Last week Singapore announced that it has adopted the ISO 37001 Anti-Bribery Systems Management Standard to help companies there implement and manage anti-bribery best practices.
Singapore’s adoption of ISO 37001 comes shortly after Peru, which formally adopted the Standard on April 4, becoming the first Latin American country to do so.
SPRING Singapore, an agency under the Ministry of Trade and Industry, is working with Singapore’s Corrupt Practices Investigation Bureau (CPIB) to launch the Standard.
In a joint statement, SPRING Singapore and the CPIB said ISO 37001 “is based on internationally recognized good practices [and] provides guidelines to help Singapore companies strengthen their anti-bribery compliance systems and processes [to] ensure compliance with anti-bribery laws.”
SPRING Singapore and the Singapore Accreditation council expect to have an accreditation mechanism ready for certification bodies by the end of the year.
Choy Sauw Kook, assistant chief of Quality and Excellence at SPRING Singapore said, “To encourage local enterprises to adopt the standard, SPRING will be working with public and private stakeholders to provide assistance in terms of training, consultancy, certification and funding.”
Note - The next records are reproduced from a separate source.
(** The buffers lie in the pool, apart from each other and from the headers. *)
Lemma held_disjoint s base n held : held_in s base n held ->
  (forall b sz, (b, sz) ∈ held -> base + 8 <= b /\ b + sz <= base + n) /\
  (forall i j b sz b' sz', i <> j -> held !! i = Some (b, sz) -> held !! j = Some (b', sz') ->
     b + sz <= b' - 8 \/ b' + sz' <= b - 8).
Proof.
  intros (bs & fl & us & Hp & Ht & Hin & Hus). pose proof (po_layout _ _ _ _ Hp) as Hl. split.
  - intros b sz [i Hi]%list_elem_of_lookup_1. destruct (Forall2_lookup_l _ _ _ _ _ Hin Hi) as ([u k] & Hu & Hb & Hs).
    apply list_elem_of_lookup_2 in Hu. rewrite Hus in Hu. apply (useds_range _ _ _ _ Hl) in Hu. simpl in *. lia.
  - intros i j b sz b' sz' Hij Hi Hj.
    destruct (Forall2_lookup_l _ _ _ _ _ Hin Hi) as ([u k] & Hu & Hb & Hs).
    destruct (Forall2_lookup_l _ _ _ _ _ Hin Hj) as ([u' k'] & Hu' & Hb' & Hs').
    apply Permutation_inj in Hus as (_ & f & Hf & Hlk). rewrite Hlk in Hu, Hu'.
    pose proof (useds_apart _ _ _ _ Hl (f i) (f j) _ _ ltac:(intros E; apply Hij, Hf, E) Hu Hu') as Ha.
    unfold apart in Ha. simpl in *. lia.
Qed.

(** When nothing is held, the pool is one free block. *)
Lemma nothing_held s base n : held_in s base n [] -> 0 < n -> exists fl, pool s base [(n, true)] fl.
Proof.
  intros (bs & fl & us & Hp & Ht & Hin & Hus) Hn. apply Forall2_nil_inv_l in Hin as ->. apply Permutation_nil_l in Hus.
  pose proof (po_separate _ _ _ _ Hp) as Hsep.
  destruct bs as [|[k []] bs]; simpl in *; [lia | | done].
  destruct bs as [|[k' []] bs]; simpl in *; [| naive_solver | done].
  exists fl. by replace n with k by lia.
Qed.
End Client.

(** ** The contract *)

Section Contract.
Context {cf : Config} {ex : Expansion}.

(** C14: in a heap that satisfies the invariant (blocks in a row with matching
    headers, no two free ones next to each other, the free ones in the list, the
    statistics right) a request that does not overflow either returns NULL and
    changes nothing, and then no free block is large enough, or it is met from
    a free block that is large enough -- the smallest one when the file is
    compiled with BestFit -- of which the end is cut off if more than a
    quantum and a header would remain, and which is taken as a whole otherwise;
    the invariant holds afterwards. *)
Theorem bget_allocates s base bs fl fuel requested_size :
  pool s base bs fl -> sane requested_size ->
  let size := buffer_size requested_size in
  requested_size + 8 <= size /\
  (((forall n, (n, true) ∈ bs -> n < size) /\ bget (S fuel) requested_size s = Ret 0 s) \/
   exists bs1 n bs2 s' fl', bs = bs1 ++ (n, true) :: bs2 /\ size <= n /\
     (BestFit = true -> forall k, (k, true) ∈ bs -> size <= k -> n <= k) /\
     let b := base + total bs1 in
     if SizeQ + 8 <? n - size
     then bget (S fuel) requested_size s = Ret (b + (n - size) + 8) s' /\
          pool s' base (bs1 ++ (n - size, true) :: (size, false) :: bs2) fl'
     else bget (S fuel) requested_size s = Ret (b + 8) s' /\ pool s' base (bs1 ++ (n, false) :: bs2) fl').
Proof. intros Hp Hr size. split; [by apply buffer_size_ok | by eapply bget_runs]. Qed.

(** C15: the release of an allocated block passes every assertion of [brel],
    joins the block with the free blocks before and after it, and keeps the
    invariant, so that free blocks are never neighbours. *)
Theorem brel_coalesces s base bs1 n bs2 fl :
  pool s base (bs1 ++ (n, false) :: bs2) fl ->
  exists s' fl', brel (base + total bs1 + 8) s = Ret tt s' /\ pool s' base (joined bs1 n bs2) fl'.
Proof. apply brel_runs. Qed.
Wong Hong Kuan, director of the CPIB, said “Corruption will always be a work in progress because of the innate human nature of greed and temptation, and the CPIB remains vigilant to keep Singapore corruption-free.”
In 2016, the CPIB said it received 808 corruption complaints, down from 877 the year before. The vast majority of people prosecuted last year for bribery in Singapore were private sector employees.
The adoption of the ISO 37001 Standard by Singapore and Peru mark an important milestone, as governments around the world begin adopting the Standard.
As the global nature of anti-bribery enforcement continues to gain momentum, companies must look to an international approach to their anti-bribery and compliance programs. Singapore and Peru are leading the way in what is expected to be a continuing stream of government adoptions of the ISO 37001 Anti-Bribery Systems Management Standard.
Kristy Grant-Hart the CEO of Spark Compliance Consulting and author of the book “How to be a Wildly Effective Compliance Officer.” She is an adjunct professor at Delaware School of Law, Widener University, teaching Global Compliance and Ethics. She can be found at www.ComplianceKristy.com, @KristyGrantHart and emailed here.
Do you have a list of countries who adopted the standard? I am wondering whether Canada did.
These initial ISO 37001 adoptions by the Singaporean and Peruvian governments underscore a critical point for global companies: to participate in certain markets, ISO 37001 certification may become mandatory, not optional. As the understanding of the standard's "cost savings and reduced risk through a common language" value increases (following reviewer accreditations and organizational certifications later this year), more governments are likely to follow Singapore's and Peru's lead. Multilateral banks may follow suit.